U.S. employment rates climb further, rising in every sector in October, according to the ADP and Moody’s Analytics National Employment Report.
The National Employment Report indicates that private sector employment increased 227,000 jobs from September to October.
The chart below demonstrates the rate of increase since 2013:
(Click to enlarge)
Moody’s Analytics Chief Economist Mark Zandi said the job market bounced back strongly in September, despite being hit by back-to-back hurricanes.
“Testimonial to the robust employment picture is the broad-based gains in jobs across industries,” Zandi said. “The only blemish is the struggles small businesses are having filling open job positions.”
The report revealed that construction jobs rose once again, and overall the goods-producing sector is predicted to increase by 38,000 jobs.
Below is a breakdown of job segments that saw increases in employment between September and October:
Natural resources and mining: Increase 4,000
Construction: Increase 17,000
Manufacturing: Increase 17,000
The service-providing sector is predicted to increase by 189,000 jobs, including:
Trade, transportation and utilities: Increase 61,000
Information: Increase 4,000
Financial activities: Increase 4,000
Professional and business services: Increase 36,000
Education and health services: Increase 31,000
Leisure and hospitality: Increase 40,000
Other services: Increase 13,000
ADP Research Institute Vice President and Co-Head Ahu Yildirmaz said despite a significant shortage in skilled talent, the labor market continues to grow.

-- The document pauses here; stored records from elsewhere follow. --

Definition local_authorizePortAccessTarget (target : GatewayForwardingTarget) (id : string)
    (portTarget : PortTarget) : M JsError Registry AuthorizeResult :=
  match authorizeHandler with
  | None => throw (PlainError "Port Access target authorization handler is not configured.")
  | Some handler =>
      _ ← requireBootstrapTarget target id;
      handler target id portTarget
  end.

Definition local_openPortAccessStream (target : GatewayForwardingTarget)
    (input : OpenPortAccessStreamInput) : M JsError Registry OpenPortAccessStreamResult :=
  match openPortHandler with
  | None => throw (PlainError "Port Access stream forwarding handler is not configured.")
  | Some open =>
      _ ← requireBootstrapTarget target input.(port_sandboxInstanceId);
      open target input
  end.

Definition local_releasePortAccessStream (target : GatewayForwardingTarget)
    (input : ReleasePortAccessStreamInput) : M JsError Registry unit :=
  match openPortHandler with
  | None => throw (PlainError "Port Access stream forwarding handler is not configured.")
  | Some _ => releasePortHandler target input
  end.

Definition LocalGatewayForwardingServerAdapter :
    GatewayForwardingServerAdapter PortTarget AuthorizeResult Registry := {|
  server_openInteractiveStream := local_openInteractiveStream;
  server_findInteractiveStreamByClient := local_findInteractiveStreamByClient;
  server_findInteractiveStreamByTunnel := local_findInteractiveStreamByTunnel;
  server_closeInteractiveStream := local_closeInteractiveStream;
  server_releaseClientSessionStreams := local_releaseClientSessionStreams;
  server_authorizePortAccessTarget := local_authorizePortAccessTarget;
  server_openPortAccessStream := local_openPortAccessStream;
  server_releasePortAccessStream := local_releasePortAccessStream;
|}.
End Server.

(** ** The in-process client *)

Section Client.
Context {PortTarget AuthorizeResult W : Type}.
Context `{GatewayForwardingServerAdapter PortTarget AuthorizeResult W} (localNodeId : string).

“We saw significant gains across all industries with trade and leisure and hospitality leading the way,” Yildirmaz said. “We continue to see larger employers benefit in this environment as they are more apt to provide the competitive wages and strong benefits employees desire.”
NOTE: This report is a monthly measure of the change in total U.S. nonfarm private employment derived from actual, anonymous payroll data of client companies served by the company. The data is collected and processed with statistical methodologies similar to those used by the U.S. Bureau of Labor Statistics.